Ma mère devait à tout prix quitter la maison ; elle était brûlée à Cherchell et dénoncée auprès de Costes. Elle s’est rendue en car à Alger chez une parente dont le mari venait d’être arrêté ; celle-ci prit peur, s’excusa et refusa de l’héberger. Ma mère reprit le car et revint à Cherchell, dans un quartier à l’entrée de la ville, Mdoura, chez la famille Melhani Braham.
Dès cet instant, une surveillance constante et accrue s’est installée dans notre quartier et autour de chez nous.

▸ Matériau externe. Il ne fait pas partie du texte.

(** Following [nx] from [a] visits [l] and then reaches [b], and [pv] leads
    back. *)
Fixpoint dseg (n p : Z -> option Z) (a : Z) (l : list Z) (b : Z) : Prop :=
  match l with
  | [] => n a = Some b /\ p b = Some a
  | x :: l' => n a = Some x /\ p x = Some a /\ dseg n p x l' b
  end.

Lemma dseg_app n p a l1 x l2 b :
  dseg n p a (l1 ++ x :: l2) b <-> dseg n p a l1 x /\ dseg n p x l2 b.
Proof. revert a. induction l1 as [|y l1 IH]; intros a; simpl; [|rewrite IH]; tauto. Qed.

Lemma dseg_frame n p n' p' a l b :
  dseg n p a l b ->
  (∀ i, i = a \/ i ∈ l -> n' i = n i) ->
  (∀ i, i = b \/ i ∈ l -> p' i = p i) ->
  dseg n' p' a l b.
Proof.
  revert a. induction l as [|x l IH]; simpl; intros a Hs Hn Hp.
  - destruct Hs as [Ha Hb]. rewrite Hn, Hp by tauto. tauto.
  - destruct Hs as (Ha & Hx & Hs).
    rewrite (Hn a), (Hp x) by set_solver.
    do 2 (split; [done|]). apply IH; set_solver.
Qed.

Lemma dseg_first n p a l b : dseg n p a l b -> n a = Some (hd b l).
Proof. destruct l; simpl; tauto. Qed.

(** The node before the one reached after [l]. *)
Definition last_or (a : Z) (l : list Z) : Z := default a (last l).

Lemma last_or_snoc a l x : last_or a (l ++ [x]) = x.
Proof. unfold last_or. by rewrite last_snoc. Qed.

Lemma last_or_cons a x l : last_or a (x :: l) = last_or x l.
Proof. unfold last_or. destruct l; [done|]. simpl. destruct (last _) eqn:E; [done|]. by apply last_None in E. Qed.

Lemma last_or_in a l : last_or a l = a /\ l = [] \/ last_or a l ∈ l.
Proof.
  destruct l as [|x l] using rev_ind; [by left|].
  rewrite last_or_snoc. right. set_solver.
Qed.

Lemma dseg_last n p a l b : dseg n p a l b -> p b = Some (last_or a l).
Proof.
  revert a. induction l as [|x l IH]; simpl; intros a; [tauto|].
  intros (_ & _ & Hs). rewrite last_or_cons. by apply IH.
Qed.

Lemma hd_in (b : Z) l : hd b l = b /\ l = [] \/ hd b l ∈ l.
Proof. destruct l; simpl; [by left|]. right. set_solver. Qed.

(** Linking [x] in where [l1] ends and [l2] starts. *)
Lemma dseg_link n p n' p' a l1 x l2 b :
  dseg n p a (l1 ++ l2) b ->
  a ∉ l1 ++ l2 -> b ∉ l1 ++ l2 -> NoDup (l1 ++ l2) ->
  x ∉ a :: b :: l1 ++ l2 -> a ≠ b ->
  (∀ i, n' i = if decide (i = x) then Some (hd b l2)
               else if decide (i = last_or a l1) then Some x else n i) ->
  (∀ i, p' i = if decide (i = x) then Some (last_or a l1)
               else if decide (i = hd b l2) then Some x else p i) ->
  dseg n' p' a (l1 ++ x :: l2) b.
Proof.
  revert a. induction l1 as [|y l1 IH]; simpl; intros a Hs Ha Hb Hnd Hx Hab Hn Hp.
  - unfold last_or in *. simpl in *.
    rewrite Hn, Hp. rewrite decide_False, !decide_True by set_solver.
    do 2 (split; [done|]).
    destruct l2 as [|z l2]; simpl in *.
    + rewrite Hn, Hp. rewrite decide_True by done.
      rewrite decide_False by set_solver. by rewrite decide_True.
    + rewrite Hn, Hp. rewrite decide_True by done.
      rewrite decide_False, decide_True by set_solver.
      do 2 (split; [done|]).
      destruct Hs as (_ & _ & Hs). apply NoDup_cons in Hnd as [Hz Hnd].
      eapply dseg_frame; [exact Hs| |].
      * intros i Hi. rewrite Hn, !decide_False by set_solver. done.
      * intros i Hi. rewrite Hp, !decide_False by set_solver. done.
  - rewrite last_or_cons in *. destruct Hs as (Hay & Hya & Hs).
    apply NoDup_cons in Hnd as [Hy Hnd].
    assert (Hla : last_or y l1 ∈ y :: l1) by (destruct (last_or_in y l1); set_solver).
    assert (Hh : hd b l2 ∈ b :: l2) by (destruct (hd_in b l2); set_solver).
    split; [|split].
    + rewrite Hn, !decide_False; set_solver.
    + rewrite Hp, !decide_False; set_solver.
    + apply IH; set_solver.
Qed.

Je ne fréquentais plus l’école primaire, sauf la medersa, en fin d’après- midi.
Quelques jours avant le ramadan, j’entendis des murmures à l’étage ; mon beau-frère était là et ma sœur me dit : « Monte ! » Ma mère faisait sa prière et je ne l’avais pas vue rentrer ! En fait, elle avait escaladé le mur des voisins Dar El Miliani. J’entendais des conciliabules entre ma mère et mon beau-frère : « Que disent les Français ? Renseigne-toi ! Plus de 30 Cherchellois ont été arrêtés ! Costes est monté en grade ! »
Durant tout le ramadan 1957, ma mère est restée cachée à Mdoura, dans l’attente d’instructions pour rejoindre le maquis. Mon beau-frère a été interdit de séjour durant trois mois à Cherchell et ma sœur a été convoquée par le commissaire qui éructait : « Et dire qu’elle était là, à côté de moi ! Alors que la responsable, c’est elle ! Si la maison n’était pas en ville, je l’aurais bombardée avec tout ce qu’il y a dedans ! »
Lla Lbiya adhère à la cause
Lla Lbiya Lakehal est une sage-femme honorablement connue à Cherchell. De par sa profession, elle est amenée à recevoir à toute heure du jour et de la nuit des femmes en consultation ; le choix de sa maison comme lieu de rencontre est judicieux à plus d’un titre (elle se situe à 100 mètres du mess des officiers et à 50 mètres de la salle d’instruction sur l’armement). C’est ainsi que ma mère demande à ma sœur de prendre contact avec elle et de lui demander si elle accepterait de servir la Cause ; la sage-femme répond sans hésiter : « Ma maison est la vôtre ! » Les va-et-vient des femmes voilées n’intriguaient aucunement les militaires. Dès lors, ma mère se mit à venir une fois par semaine, précédée d’un guide, Djelloul, qui assurait sa sécurité ; Aziza, la petite-fille de la sage-femme venait à la maison me prévenir : « Ta mère est là, viens la voir ! »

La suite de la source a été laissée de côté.